DESCRIPTION OF THE TASK: Pick out the lines below that contain the string "Lemma" and copy them all.

DATA RECORDS:
-------------------------
Lemma flush_chunks_spec D b cs : forall done_, (forall s, s ∈ concat cs -> HashBucket s = b) ->
  triple (unmarked D done_) (flush_chunks b cs)
    (fun r w => inv w /\ match r with Ok _ => unmarked D (done_ ++ concat cs) w | Err _ => True end).
Proof.
  induction cs as [|c cs IH]; intros done_ Hb; cbn [flush_chunks concat].
  { apply triple_ret. intros w H. rewrite app_nil_r. split; [apply H|done]. }
  eapply triple_bind; [apply (check_ctx_keeps (unmarked D done_)); done|by intros e w H; split; [apply H|]|]. intros [].
  set (fresh := fun w => forall s, s ∈ c -> exact (fp_latest w) events s).
  eapply (triple_bind _ _ _ (fun r w => inv w /\ match r with Ok _ => unmarked D done_ w /\ fresh w | Err _ => True end));
    [|done|].
  { eapply triple_conseq; [apply (recompute_tx_spec (unmarked D done_) (fun w => unmarked D done_ w /\ fresh w)); [done|]|done|].
    - intros w ((He & Ht) & Hf & Hm).
      assert (Hrow : forall s, exact (fp_latest w) events s \/ s ∈ c ->
        exact (recompute (fun r => (el_subject_bucket r =? b) && one_of c (el_subject r))
          (fun r => (er_SubjectBucket r =? b) && one_of c (er_Subject r)) (fp_events w) (fp_latest w)) events s).
      { intros s Hs. rewrite He. destruct (chunk_recompute b c events (fp_latest w) s) as [H1 H2].
        destruct (decide (s ∈ c)) as [Hc|Hc]; [apply H1; split; [done|apply Hb; cbn; apply elem_of_app; by left]|].
        destruct Hs as [Hs|]; [|done]. unfold exact. rewrite H2; [exact Hs|tauto]. }
      split; [|intros s Hs; apply Hrow; by right]. split; [|done]. split; [done|]. cbn.
      destruct Ht as [Ht|Ht]; [by left|right]. intros s Hs. apply Hrow. left. by apply Ht.
    - intros [u|e] w; [intros H; split; [apply H|exact H]|intros [H|H]; (split; [apply H|done])]. }
  intros []. cbv beta.
  eapply (triple_bind _ _ _ (fun r w => inv w /\ match r with Ok _ => unmarked D (done_ ++ c) w | Err _ => True end)); [|done|].
  { intros w (Hi & ((He & Ht) & Hf & Hm) & Hfresh). cbn.
    assert (Hinv : inv (mkFproc (fp_events w) (fp_latest w) (unmark c (fp_mat w)) (fp_future w))).
    { split; [done|]. destruct Ht as [Ht|Ht]; [by left|right]. cbn. intros s Hs.
      destruct (decide (s ∈ c)) as [Hc|Hc]; [by apply Hfresh|]. apply Ht. unfold marks in *. set_solver. }
    split; [done|]. split; [done|]. split; [done|]. unfold marks in *. cbn. rewrite Hm. set_solver. }
  intros []. eapply triple_conseq; [apply (IH (done_ ++ c))|by intros w [_ ?]|].
  - intros s Hs. apply Hb. cbn. apply elem_of_app. by right.
  - intros [] w; [|done]. by rewrite <- app_assoc.
Qed.

Lemma flush_buckets_spec D subjects bs : forall done_,
  triple (unmarked D done_) (flush_buckets subjects bs)
    (fun r w => inv w /\ match r with
       | Ok _ => unmarked D (done_ ++ concat (map (of_bucket subjects) bs)) w | Err _ => True end).
Proof.
  induction bs as [|b bs IH]; intros done_; cbn [flush_buckets map concat].
  { apply triple_ret. intros w H. rewrite app_nil_r. split; [apply H|done]. }
  eapply triple_bind; [apply (flush_chunks_spec D b (chunks (of_bucket subjects b)) done_)|by intros e w [? _]|].
  - intros s. rewrite concat_chunks. by intros [_ ?]%elem_of_of_bucket.
  - intros []. rewrite concat_chunks.
    eapply triple_conseq; [apply (IH (done_ ++ of_bucket subjects b))|by intros w [_ ?]|].
    intros [] w; [|done]. by rewrite <- app_assoc.
Qed.

Lemma buckets_cover subjects s : s ∈ subjects -> s ∈ concat (map (of_bucket subjects) (buckets_of subjects)).
Proof.
  intros Hs. apply list_elem_of_In, in_concat. exists (of_bucket subjects (HashBucket s)). split.
  - apply in_map, list_elem_of_In. unfold buckets_of. rewrite isort_perm, elem_of_remove_dups. by apply list_elem_of_fmap_2.
  - by apply list_elem_of_In, elem_of_of_bucket.
Qed.

Lemma get_mat_bind {B} (P : fproc -> Prop) (k : mat -> F B) Q :
  (forall m, triple (fun w => P w /\ fp_mat w = m) (k m) Q) -> triple P (bind get_mat k) Q.
Proof. intros H w Hw. unfold bind, get_mat. apply (H (fp_mat w) w). done. Qed.

(** A flush keeps every unmarked subject exact whatever fails, and one that
    returns without error leaves no mark. *)
Lemma FlushEventRollup_spec :
  triple inv FlushEventRollup
    (fun r w => inv w /\ match r with Ok _ => full w = false /\ marks w = ∅ | Err _ => True end).
Proof.
  unfold FlushEventRollup. apply get_mat_bind. intros m. destruct (eventRollupFullRebuild m) eqn:Ef.
  - eapply triple_bind.
    { eapply triple_conseq; [apply (recompute_buckets_spec bucket_list [])| |intros r w H; exact H].
      intros w ([He _] & <-). split; [done|]. split; [done|]. intros s Hs. by apply elem_of_nil in Hs. }
    { intros e w [He Hf]. split; [|done]. split; [done|]. by left. }
    intros [] w (He & Hf & Hx). cbn. split; [|done]. split; [done|]. right. cbn. intros s _. apply Hx.
    apply bucket_list_spec.
  - set (subjects := elements (dirtyEventSubjects m)).
    eapply triple_conseq; [apply (flush_buckets_spec (dirtyEventSubjects m) subjects (buckets_of subjects) [])|..].
    + intros w [Hi <-]. split; [done|]. split; [done|]. unfold marks. set_solver.
    + intros [u|e] w [Hi H]; [|done]. destruct H as (_ & Hf & Hm). split; [done|]. split; [done|].
      rewrite Hm. apply set_eq. intros s. rewrite elem_of_difference, elem_of_list_to_set. split; [|set_solver].
      intros [Hs Hn]. destruct Hn. apply buckets_cover. unfold subjects. by apply elem_of_elements.
Qed.
End flush.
-------------------------
ANSWER:
Lemma flush_chunks_spec D b cs : forall done_, (forall s, s ∈ concat cs -> HashBucket s = b) ->
Lemma flush_buckets_spec D subjects bs : forall done_,
Lemma buckets_cover subjects s : s ∈ subjects -> s ∈ concat (map (of_bucket subjects) (buckets_of subjects)).
Lemma get_mat_bind {B} (P : fproc -> Prop) (k : mat -> F B) Q :
Lemma FlushEventRollup_spec :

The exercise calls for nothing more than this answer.